- Source information -
_____

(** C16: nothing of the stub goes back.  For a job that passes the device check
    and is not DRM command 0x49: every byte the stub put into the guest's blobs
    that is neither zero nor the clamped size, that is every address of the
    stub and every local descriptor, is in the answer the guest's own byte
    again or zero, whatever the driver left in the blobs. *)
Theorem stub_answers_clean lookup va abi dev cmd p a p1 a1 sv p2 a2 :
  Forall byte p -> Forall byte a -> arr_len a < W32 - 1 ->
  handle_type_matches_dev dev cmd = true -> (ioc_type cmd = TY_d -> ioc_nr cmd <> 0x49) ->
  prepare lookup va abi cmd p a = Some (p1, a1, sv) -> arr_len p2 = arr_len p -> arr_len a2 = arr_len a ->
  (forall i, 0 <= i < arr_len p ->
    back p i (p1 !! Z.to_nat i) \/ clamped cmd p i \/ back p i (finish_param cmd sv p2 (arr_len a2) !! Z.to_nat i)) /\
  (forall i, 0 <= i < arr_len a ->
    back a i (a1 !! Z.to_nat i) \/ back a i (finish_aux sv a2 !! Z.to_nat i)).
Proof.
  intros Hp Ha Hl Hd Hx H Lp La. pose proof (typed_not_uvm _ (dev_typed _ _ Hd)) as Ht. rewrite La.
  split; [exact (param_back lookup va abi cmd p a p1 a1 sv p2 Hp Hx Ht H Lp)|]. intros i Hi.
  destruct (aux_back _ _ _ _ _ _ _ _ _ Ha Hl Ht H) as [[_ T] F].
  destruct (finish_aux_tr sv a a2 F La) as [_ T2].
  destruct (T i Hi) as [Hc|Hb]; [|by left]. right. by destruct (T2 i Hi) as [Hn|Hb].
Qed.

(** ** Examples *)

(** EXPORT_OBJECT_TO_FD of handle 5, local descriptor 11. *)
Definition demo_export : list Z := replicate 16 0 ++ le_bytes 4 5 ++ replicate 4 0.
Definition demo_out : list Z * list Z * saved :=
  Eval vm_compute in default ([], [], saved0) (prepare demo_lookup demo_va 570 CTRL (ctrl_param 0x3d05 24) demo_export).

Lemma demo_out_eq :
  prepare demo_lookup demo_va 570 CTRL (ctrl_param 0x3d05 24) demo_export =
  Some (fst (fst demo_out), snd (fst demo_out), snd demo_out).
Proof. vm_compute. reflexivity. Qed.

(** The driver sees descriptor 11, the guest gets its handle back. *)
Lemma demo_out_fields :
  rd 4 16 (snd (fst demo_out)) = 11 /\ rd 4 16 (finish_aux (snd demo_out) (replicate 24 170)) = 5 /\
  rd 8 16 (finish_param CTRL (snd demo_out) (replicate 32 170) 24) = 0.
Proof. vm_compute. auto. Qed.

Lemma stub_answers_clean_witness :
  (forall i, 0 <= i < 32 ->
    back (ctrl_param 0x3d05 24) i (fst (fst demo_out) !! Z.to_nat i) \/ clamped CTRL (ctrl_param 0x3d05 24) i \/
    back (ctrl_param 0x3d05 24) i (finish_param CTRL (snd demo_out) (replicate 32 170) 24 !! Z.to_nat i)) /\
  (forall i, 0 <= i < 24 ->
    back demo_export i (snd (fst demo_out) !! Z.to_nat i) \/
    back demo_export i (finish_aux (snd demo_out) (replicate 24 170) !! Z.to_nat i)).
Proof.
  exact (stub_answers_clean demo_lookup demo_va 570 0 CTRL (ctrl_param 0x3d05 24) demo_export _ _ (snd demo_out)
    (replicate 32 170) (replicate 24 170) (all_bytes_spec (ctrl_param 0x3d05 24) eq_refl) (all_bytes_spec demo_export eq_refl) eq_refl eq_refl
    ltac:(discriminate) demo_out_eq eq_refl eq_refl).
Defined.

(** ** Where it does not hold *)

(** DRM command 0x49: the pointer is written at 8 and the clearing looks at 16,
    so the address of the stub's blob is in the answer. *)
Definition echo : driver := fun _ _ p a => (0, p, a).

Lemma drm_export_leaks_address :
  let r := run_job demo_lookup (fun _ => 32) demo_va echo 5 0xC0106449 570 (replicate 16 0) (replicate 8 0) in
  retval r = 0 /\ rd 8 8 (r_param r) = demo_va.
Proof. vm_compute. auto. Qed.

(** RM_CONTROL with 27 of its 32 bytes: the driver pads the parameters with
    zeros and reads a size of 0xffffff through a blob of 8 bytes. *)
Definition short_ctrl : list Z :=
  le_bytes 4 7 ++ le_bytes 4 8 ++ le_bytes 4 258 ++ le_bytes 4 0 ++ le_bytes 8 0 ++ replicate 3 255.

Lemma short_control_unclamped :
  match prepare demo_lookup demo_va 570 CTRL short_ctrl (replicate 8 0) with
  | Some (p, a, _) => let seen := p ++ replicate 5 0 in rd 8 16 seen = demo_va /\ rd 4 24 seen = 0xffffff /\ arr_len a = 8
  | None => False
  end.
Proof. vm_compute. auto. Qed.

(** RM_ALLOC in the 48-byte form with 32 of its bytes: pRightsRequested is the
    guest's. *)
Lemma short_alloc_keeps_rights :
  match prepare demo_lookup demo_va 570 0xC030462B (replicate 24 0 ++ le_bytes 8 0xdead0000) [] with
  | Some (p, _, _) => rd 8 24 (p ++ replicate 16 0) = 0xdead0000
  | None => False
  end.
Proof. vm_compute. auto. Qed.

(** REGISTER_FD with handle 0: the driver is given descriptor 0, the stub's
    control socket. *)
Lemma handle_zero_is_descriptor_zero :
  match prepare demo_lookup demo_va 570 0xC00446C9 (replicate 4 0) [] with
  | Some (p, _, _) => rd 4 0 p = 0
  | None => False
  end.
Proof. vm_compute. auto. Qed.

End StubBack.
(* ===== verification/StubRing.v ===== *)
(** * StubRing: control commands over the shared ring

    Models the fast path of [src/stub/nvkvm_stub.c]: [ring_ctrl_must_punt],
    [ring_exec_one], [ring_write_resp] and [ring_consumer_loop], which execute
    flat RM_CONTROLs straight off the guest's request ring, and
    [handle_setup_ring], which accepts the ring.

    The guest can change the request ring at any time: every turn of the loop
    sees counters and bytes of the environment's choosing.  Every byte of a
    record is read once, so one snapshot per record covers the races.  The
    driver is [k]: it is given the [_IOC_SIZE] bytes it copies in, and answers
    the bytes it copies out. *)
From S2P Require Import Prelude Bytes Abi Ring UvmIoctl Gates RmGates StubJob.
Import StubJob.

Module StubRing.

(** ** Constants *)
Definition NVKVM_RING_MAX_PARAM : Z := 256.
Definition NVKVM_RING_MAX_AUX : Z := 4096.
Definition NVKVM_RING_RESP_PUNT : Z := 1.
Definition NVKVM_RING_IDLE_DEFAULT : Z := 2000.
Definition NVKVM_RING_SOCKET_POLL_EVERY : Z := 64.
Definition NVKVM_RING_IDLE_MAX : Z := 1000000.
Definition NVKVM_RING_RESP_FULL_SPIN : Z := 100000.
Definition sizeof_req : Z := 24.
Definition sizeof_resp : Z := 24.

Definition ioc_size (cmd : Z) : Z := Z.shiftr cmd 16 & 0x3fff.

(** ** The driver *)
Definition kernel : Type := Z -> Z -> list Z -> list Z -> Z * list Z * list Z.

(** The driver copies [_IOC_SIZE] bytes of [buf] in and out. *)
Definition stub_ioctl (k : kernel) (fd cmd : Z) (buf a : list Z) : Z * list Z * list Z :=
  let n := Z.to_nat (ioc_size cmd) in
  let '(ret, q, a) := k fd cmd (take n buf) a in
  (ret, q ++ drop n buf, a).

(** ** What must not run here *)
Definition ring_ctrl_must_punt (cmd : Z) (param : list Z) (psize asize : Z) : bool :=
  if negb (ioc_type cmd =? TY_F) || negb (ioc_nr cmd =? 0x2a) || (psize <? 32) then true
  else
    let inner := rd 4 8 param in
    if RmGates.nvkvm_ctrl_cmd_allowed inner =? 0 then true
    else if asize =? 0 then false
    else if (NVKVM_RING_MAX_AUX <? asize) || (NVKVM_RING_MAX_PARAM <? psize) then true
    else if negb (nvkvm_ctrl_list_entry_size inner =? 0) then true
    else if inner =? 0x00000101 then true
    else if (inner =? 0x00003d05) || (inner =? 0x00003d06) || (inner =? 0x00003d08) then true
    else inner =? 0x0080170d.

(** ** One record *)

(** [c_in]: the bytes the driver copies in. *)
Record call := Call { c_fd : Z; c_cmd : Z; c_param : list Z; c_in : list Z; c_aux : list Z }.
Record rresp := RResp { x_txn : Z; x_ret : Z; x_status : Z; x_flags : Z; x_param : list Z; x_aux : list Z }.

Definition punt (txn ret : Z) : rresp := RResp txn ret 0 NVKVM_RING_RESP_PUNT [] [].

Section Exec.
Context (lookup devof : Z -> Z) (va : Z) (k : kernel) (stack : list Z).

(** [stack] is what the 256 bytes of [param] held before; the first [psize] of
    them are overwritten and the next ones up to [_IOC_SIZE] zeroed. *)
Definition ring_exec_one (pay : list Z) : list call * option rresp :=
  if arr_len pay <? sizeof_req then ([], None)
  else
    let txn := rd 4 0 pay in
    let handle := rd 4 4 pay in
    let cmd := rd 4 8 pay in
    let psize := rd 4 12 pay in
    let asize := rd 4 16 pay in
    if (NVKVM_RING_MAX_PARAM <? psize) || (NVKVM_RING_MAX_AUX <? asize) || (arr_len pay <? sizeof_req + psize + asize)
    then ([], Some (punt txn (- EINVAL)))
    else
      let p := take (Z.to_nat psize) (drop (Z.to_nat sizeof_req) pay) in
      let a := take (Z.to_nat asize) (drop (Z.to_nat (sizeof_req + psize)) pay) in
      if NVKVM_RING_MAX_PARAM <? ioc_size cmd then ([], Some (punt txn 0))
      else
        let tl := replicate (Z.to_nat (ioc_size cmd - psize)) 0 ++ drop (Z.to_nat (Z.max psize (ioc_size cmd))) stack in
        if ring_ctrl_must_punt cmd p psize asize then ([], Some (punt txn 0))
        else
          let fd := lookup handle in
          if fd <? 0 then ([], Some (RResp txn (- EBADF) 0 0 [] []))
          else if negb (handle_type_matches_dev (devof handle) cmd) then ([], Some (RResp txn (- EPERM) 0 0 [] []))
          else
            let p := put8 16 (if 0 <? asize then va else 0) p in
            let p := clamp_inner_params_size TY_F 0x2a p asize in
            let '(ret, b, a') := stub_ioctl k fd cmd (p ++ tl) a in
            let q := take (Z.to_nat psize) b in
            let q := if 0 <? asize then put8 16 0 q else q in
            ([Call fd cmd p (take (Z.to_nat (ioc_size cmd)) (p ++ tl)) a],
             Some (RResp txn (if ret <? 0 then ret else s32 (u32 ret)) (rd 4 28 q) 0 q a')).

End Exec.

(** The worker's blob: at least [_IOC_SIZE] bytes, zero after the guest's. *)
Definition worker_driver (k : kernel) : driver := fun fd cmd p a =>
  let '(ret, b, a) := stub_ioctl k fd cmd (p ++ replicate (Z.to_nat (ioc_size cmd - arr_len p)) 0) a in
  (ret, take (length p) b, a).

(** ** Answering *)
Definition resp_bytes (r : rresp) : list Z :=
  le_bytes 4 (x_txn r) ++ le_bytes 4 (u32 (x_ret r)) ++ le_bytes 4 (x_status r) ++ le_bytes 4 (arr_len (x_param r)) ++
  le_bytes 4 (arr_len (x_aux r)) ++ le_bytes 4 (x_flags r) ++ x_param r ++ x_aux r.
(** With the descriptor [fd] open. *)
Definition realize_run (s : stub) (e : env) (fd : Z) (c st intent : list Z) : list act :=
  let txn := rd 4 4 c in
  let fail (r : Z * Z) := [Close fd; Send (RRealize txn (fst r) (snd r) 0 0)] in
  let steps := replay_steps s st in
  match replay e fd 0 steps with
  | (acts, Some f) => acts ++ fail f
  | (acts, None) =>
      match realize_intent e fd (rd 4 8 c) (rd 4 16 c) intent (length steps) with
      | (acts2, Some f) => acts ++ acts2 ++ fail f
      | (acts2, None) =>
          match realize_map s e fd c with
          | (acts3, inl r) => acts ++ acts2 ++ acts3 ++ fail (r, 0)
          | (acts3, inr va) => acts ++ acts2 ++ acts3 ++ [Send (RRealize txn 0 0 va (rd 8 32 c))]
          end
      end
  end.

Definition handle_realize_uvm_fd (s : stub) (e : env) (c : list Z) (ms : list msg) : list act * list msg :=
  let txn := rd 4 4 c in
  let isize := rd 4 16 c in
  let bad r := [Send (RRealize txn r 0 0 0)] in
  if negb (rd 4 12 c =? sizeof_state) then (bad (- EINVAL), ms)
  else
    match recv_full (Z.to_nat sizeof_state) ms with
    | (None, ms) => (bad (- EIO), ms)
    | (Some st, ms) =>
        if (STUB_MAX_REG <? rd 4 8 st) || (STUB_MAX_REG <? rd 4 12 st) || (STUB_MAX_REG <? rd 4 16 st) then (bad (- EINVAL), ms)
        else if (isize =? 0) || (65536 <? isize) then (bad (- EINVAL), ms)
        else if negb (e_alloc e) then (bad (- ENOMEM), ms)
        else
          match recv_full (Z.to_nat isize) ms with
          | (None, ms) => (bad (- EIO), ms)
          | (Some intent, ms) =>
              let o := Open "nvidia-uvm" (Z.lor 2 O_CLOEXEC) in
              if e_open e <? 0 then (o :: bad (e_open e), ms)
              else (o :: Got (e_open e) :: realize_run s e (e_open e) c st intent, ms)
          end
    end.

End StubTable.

_____

- Assignment -
Begin with the first line of the listing and copy exactly through the line that contains "again or zero, whatever", please, keeping both ends and leaving out everything after.

- Written solution -
(** C16: nothing of the stub goes back.  For a job that passes the device check
    and is not DRM command 0x49: every byte the stub put into the guest's blobs
    that is neither zero nor the clamped size, that is every address of the
    stub and every local descriptor, is in the answer the guest's own byte
    again or zero, whatever the driver left in the blobs. *)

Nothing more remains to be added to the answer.